# [Action item]
The lines from the first line of the entries through the line containing "trace w ++ evs" are to be repeated exactly, with both of those lines included.

# [Task inputs]
=== Begin Enclosure ===

(** X14.  An interactive session on a machine with the model, with an
    engine that loads it and always answers: whatever is typed, the
    harness returns normally, having loaded the model once with the
    defaults and sent, in order, the stripped forms of the lines typed
    before the first [quit], [exit], interrupt or end of input, the blank
    ones left out, each with the defaults of the interface. *)
Theorem main_interactive_session
    (stdin : list Keyboard) (w : World) (h : Handle) (x : ExtState) :
  let args := mkLoadArgs (path_str DEFAULT_MODEL_PATH) (-1) 4096 false in
  is_Some (fs w !! DEFAULT_MODEL_PATH) →
  Llama args (ext w) = (Ok h, x) →
  (∀ h' req x', ∃ c cs u x'',
     create_chat_completion h' req x' = (Ok (mkCompletion (c :: cs) u), x'')) →
  ∃ w',
    main false stdin w = (Ok (), w')
    ∧ fs w' = fs w
    ∧ ∃ evs, trace w' = trace w ++ evs
        ∧ load_calls evs = [args]
        ∧ chat_calls evs =
            (λ s, (h, request_of s None None None None)) <$> questions stdin.
Proof.
  intros args Hfs Hload Hanswers.
  unfold main, run_interactive_loop, log, bind, emit. fields.
  erewrite FastBrain_loaded; [| exact Hfs | exact Hload]. fields.
  match goal with
  | |- context [interactive_loop ?b stdin ?W] =>
      destruct (interactive_loop_session b h stdin Hanswers W)
        as (w' & Hrun & _ & Hfs' & evs & Htr & Hl & Hc);
        [fields; by rewrite lookup_constructed |]
  end.
  rewrite Hrun. exists w'. split; [done |].
  revert Hfs' Htr. fields. intros Hfs' Htr. split; [done |].
  eexists. split; [rewrite Htr; rewrite <- !app_assoc; reflexivity |].
  split.
  - cbn [app]. unfold load_calls in *. cbn [omap list_omap]. by rewrite Hl.
  - cbn [app]. unfold chat_calls in *. cbn [omap list_omap]. exact Hc.
Qed.
(** The interpolated index, floored, is one of the integers 0..4. *)
Lemma idx_floor_range (mag : xnum) :
  exists i : nat, idx mag = XFin (inject_Z (Z.of_nat i)) /\ (i < 5)%nat.
Proof.
  destruct (magClamped_range mag) as (m & Hm & Hm07).
  unfold idx. rewrite Hm.
  remember (of_Z (Z.of_nat (length scaleSemis)) - dec 1 3)%js as hi eqn:Hhi.
  vm_compute in Hhi. subst hi.
  destruct (mapRange_between (XFin m) (inject_Z 0) (inject_Z 7)
              (inject_Z 0) (4999 # 1000) ltac:(unfold inject_Z; lra))
    as (r & Hr & Hlo & Hhi).
  match goal with
  | |- context [mapRange ?v ?a ?b ?c ?d] =>
      change (mapRange v a b c d)
        with (mapRange (XFin m) (XFin (inject_Z 0)) (XFin (inject_Z 7))
                (XFin (inject_Z 0)) (XFin (4999 # 1000)))
  end.
  rewrite Hr. x_unfold.
  assert (0 <= Qfloor r <= 4)%Z as Hfl.
  { split.
    - change 0%Z with (Qfloor 0). apply Qfloor_resp_le.
      rewrite Q.min_l in Hlo by (unfold inject_Z; lra).
      unfold inject_Z in Hlo. lra.
    - change 4%Z with (Qfloor (4999 # 1000)). apply Qfloor_resp_le.
      rewrite Q.max_r in Hhi by (unfold inject_Z; lra). exact Hhi. }
  exists (Z.to_nat (Qfloor r)). rewrite Z2Nat.id by lia.
  split; [reflexivity | lia].
Qed.

(** An integer in the range of array indices converts to that index. *)
Lemma to_index_nat (i : nat) :
  (i < 5)%nat -> to_index (XFin (inject_Z (Z.of_nat i))) = Some i.
Proof.
  intros Hi. x_unfold. unfold Exact.to_index. rewrite Qfloor_Z.
  rewrite (proj2 (Qeq_bool_iff _ _) (Qeq_refl _)).
  destruct (Z.leb_spec 0 (Z.of_nat i)); [|lia].
  destruct (Z.ltb_spec (Z.of_nat i) (2 ^ 32 - 1)); [|lia].
  rewrite Nat2Z.id. reflexivity.
Qed.

(** C9: for every magnitude (NaN, negative, above 7, infinite included) the
    scale index [Math.floor(mapRange(magClamped, 0, 7, 0, 4.999))] is one
    of the integers 0..4, so [scaleSemis[idx]] is an entry of the
    5-element table and the pitch of the voice is defined. *)
Theorem idx_in_table (mag : xnum) :
  exists (i : nat) (s : Z),
    idx mag = XFin (inject_Z (Z.of_nat i))
    /\ to_index (idx mag) = Some i
    /\ (i < 5)%nat
    /\ scaleSemis !! i = Some s
    /\ semis mag = Some s.
Proof.
  destruct (idx_floor_range mag) as (i & Hi & Hlt).
  pose proof (to_index_nat i Hlt) as Hto.
  assert (exists s, scaleSemis !! i = Some s) as (s & Hs).
  { apply lookup_lt_is_Some_2. exact Hlt. }
  exists i, s. unfold semis. rewrite Hi, Hto. cbn [mbind option_bind].
  split_and!; try reflexivity; assumption.
Qed.

End Magnitude.

(** ** The timeline mapping *)

Section Timeline.
Local Open Scope Q_scope.

Ltac timeline_unfold :=
  unfold onsetTime, timeScale, spanMs, maxTime, minTime, Math_max_list,
    Math_min_list, or_else, truthy;
  cbn [map foldr].

(** C1, as amended: in exact arithmetic, for two events with finite
    timestamps [T0 < T1], in either input order, and a finite duration
    [D], the onset of the later event minus the onset of the earlier one
    is [D]; [startOffset] is [1.0] in the hook with the drone and [0.1] in
    the earlier hook. *)
Theorem onset_span (startOffset now D T0 T1 : Q)
    (e0 e1 : EarthquakeFeature) (quakes : list EarthquakeFeature)
    (H0 : time e0 = XFin T0) (H1 : time e1 = XFin T1) (Hlt : T0 < T1)
    (Hq : quakes = [e0; e1] \/ quakes = [e1; e0]) :
  (onsetTime (XFin startOffset) (XFin now) (XFin D) quakes e1
   - onsetTime (XFin startOffset) (XFin now) (XFin D) quakes e0
   === XFin D)%js = true.
Proof.
  assert (minTime quakes = XFin T0 /\ maxTime quakes = XFin T1)
    as [Hmin Hmax].
  { destruct Hq as [-> | ->];
      unfold maxTime, minTime, Math_max_list, Math_min_list;
      cbn [map foldr]; rewrite H0, H1;
      repeat (progress (x_unfold; q_cases)); split; try reflexivity; lra. }
  unfold onsetTime, timeScale, spanMs, or_else, truthy.
  rewrite Hmin, Hmax, H0, H1. x_unfold.
  assert (Qeq_bool (T1 + - T0) (inject_Z 0) = false) as Hspan
    by (apply (eq_fin_false (T1 + - T0) (inject_Z 0));
        unfold inject_Z; lra).
  rewrite Hspan. x_unfold.
  destruct (Exact.is_zero D) eqn:HD.
  - apply is_zero_true in HD.
    assert (Exact.is_zero (T1 + - T0) = false) as Hz
      by (apply is_zero_false; lra).
    rewrite Hz. x_unfold. apply Qeq_bool_iff. lra.
  - apply is_zero_false in HD.
    assert (Exact.is_zero ((T1 + - T0) / D) = false) as Hz.
    { apply is_zero_false. intros Hq0.
      assert (T1 + - T0 == (T1 + - T0) / D * D) as Hmul
        by (field; assumption).
      rewrite Hq0 in Hmul. lra. }
    rewrite Hz. x_unfold. apply Qeq_bool_iff. field. split; lra.
Qed.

=== End Enclosure ===

# [Solved problem]
(** X14.  An interactive session on a machine with the model, with an
    engine that loads it and always answers: whatever is typed, the
    harness returns normally, having loaded the model once with the
    defaults and sent, in order, the stripped forms of the lines typed
    before the first [quit], [exit], interrupt or end of input, the blank
    ones left out, each with the defaults of the interface. *)
Theorem main_interactive_session
    (stdin : list Keyboard) (w : World) (h : Handle) (x : ExtState) :
  let args := mkLoadArgs (path_str DEFAULT_MODEL_PATH) (-1) 4096 false in
  is_Some (fs w !! DEFAULT_MODEL_PATH) →
  Llama args (ext w) = (Ok h, x) →
  (∀ h' req x', ∃ c cs u x'',
     create_chat_completion h' req x' = (Ok (mkCompletion (c :: cs) u), x'')) →
  ∃ w',
    main false stdin w = (Ok (), w')
    ∧ fs w' = fs w
    ∧ ∃ evs, trace w' = trace w ++ evs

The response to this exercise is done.